Never mind what happens next. There is a specific timetable in flicks such as these and THE LOSERS dutifully tags each one with only the lightest hint of wryness. The whole is not greater than the sum of its parts, but those parts are small gems, mainly due to the abundant charisma of Morgan and Patric. The former bear-like rather than buff, but all the more a force to be reckoned with because of it, the voice a seductive growl that carries as much world-weary irony as menace, and a demeanor that is unruffled by the volatile women in his past and present, the odds stacked so very greatly against him, or a flaming plane barreling down a runway at him. It’s not that he’s unafraid, it’s that Morgan imbues him with such a perfect sense of having seen it all before, that dash of ennui the perfect counterpoint to the essential Boy Scout nature that never comes off as precious. As for Max, Patric has a field day as the acerbic sociopath with an unnerving joie-de-vivre and intolerance of imperfection. Patric flirts dangerously with camp before kissing it off the same impersonal, barely perceptible smirk in play for the character as a whole.

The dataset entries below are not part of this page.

(** A container with no extent on one axis leaves no room on either. *)
Lemma fit_collapses : 0 <= cw → 0 <= ch → cw == 0 ∨ ch == 0 → scale == 0.
Proof.
  intros Hcw Hch Hzero. unfold scale.
  assert (Hsx : 0 <= cw / nw) by (apply Qle_shift_div_l; [exact nw_pos | lra]).
  assert (Hsy : 0 <= ch / nh) by (apply Qle_shift_div_l; [exact nh_pos | lra]).
  destruct Hzero as [E|E].
  - assert (E0 : cw / nw == 0) by (rewrite E; reflexivity).
    rewrite E0. apply Q.min_l. exact Hsy.
  - assert (E0 : ch / nh == 0) by (rewrite E; reflexivity).
    rewrite E0. apply Q.min_r. exact Hsx.
Qed.
End Fit.

Lemma inject_Z_pos (z : Z) : (0 < z)%Z → 0 < inject_Z z.
Proof. intros H. change 0 with (inject_Z 0). by rewrite <- Zlt_Qlt. Qed.

(** With both refs set and an image that has loaded, [computeMetrics]
    reaches [setMetrics]. *)
Lemma computeMetrics_ready (cw ch : Q) (nw nh : Z) (prior : ImgMetrics.t) :
  nw ≠ 0%Z → nh ≠ 0%Z →
  computeMetrics (Some (DOMRect.mk cw ch)) (Some (HTMLImageElement.mk nw nh)) prior
  = let scale := Qmin (cw / inject_Z nw) (ch / inject_Z nh) in
    ImgMetrics.mk (inject_Z nw) (inject_Z nh)
      (inject_Z nw * scale) (inject_Z nh * scale)
      ((cw - inject_Z nw * scale) / 2) ((ch - inject_Z nh * scale) / 2).
Proof.
  intros Hw Hh. unfold computeMetrics; simpl.
  apply Z.eqb_neq in Hw, Hh. by rewrite Hw, Hh.
Qed.

(** Without rounding the fit is exact: for positive dimensions the drawn
    size is within the container on both axes and equal to it on at least
    one, and no offset is negative. The doubles of the code depart from
    this by their rounding errors, as the next part shows. *)
Lemma computeMetrics_fits_exactly (cw ch : Q) (nw nh : Z) (prior : ImgMetrics.t) :
  0 < cw → 0 < ch → (0 < nw)%Z → (0 < nh)%Z →
  let m := computeMetrics (Some (DOMRect.mk cw ch))
             (Some (HTMLImageElement.mk nw nh)) prior in
  let scale := Qmin (cw / inject_Z nw) (ch / inject_Z nh) in
  ImgMetrics.drawW m == inject_Z nw * scale ∧
  ImgMetrics.drawH m == inject_Z nh * scale ∧
  ImgMetrics.offsetX m == (cw - ImgMetrics.drawW m) / 2 ∧
  ImgMetrics.offsetY m == (ch - ImgMetrics.drawH m) / 2 ∧
  ImgMetrics.drawW m <= cw ∧
  ImgMetrics.drawH m <= ch ∧
  (ImgMetrics.drawW m == cw ∨ ImgMetrics.drawH m == ch) ∧
  0 <= ImgMetrics.offsetX m ∧
  0 <= ImgMetrics.offsetY m.
Proof.
  intros _ _ Hnw Hnh m scale. subst m.
  rewrite computeMetrics_ready by lia. cbv zeta. simpl. fold scale.
  apply inject_Z_pos in Hnw, Hnh.
  repeat split; try reflexivity.
  - by apply fit_width_le.
  - by apply fit_height_le.
  - by apply fit_tight.
  - by apply fit_offsetX_nonneg.
  - by apply fit_offsetY_nonneg.
Qed.

(** ** The layout engine in doubles *)

(** [computeMetrics] is [computeMetricsWith] without rounding. *)
Lemma computeMetrics_exact (containerRef : option DOMRect.t)
    (imgRef : option HTMLImageElement.t) (prior : ImgMetrics.t) :
  computeMetrics containerRef imgRef prior
  = computeMetricsWith (λ x, x) containerRef imgRef prior.
Proof. reflexivity. Qed.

THE LOSERS doesn’t trouble too much with internal logic, this is an action flick true to the code of such, with a robust body count and fiery explosions that never put the characters second, or take over the story as a whole. Why is there a motorcycle delivered with the WMD, the ones that are lethal, but environmentally sensitive? Who cares. It allows for a nicely twisted denouement that hits the final requisite tag in the flick, in which the good guys get their own, the bad guys get comeuppance, and the door is open for a sequel.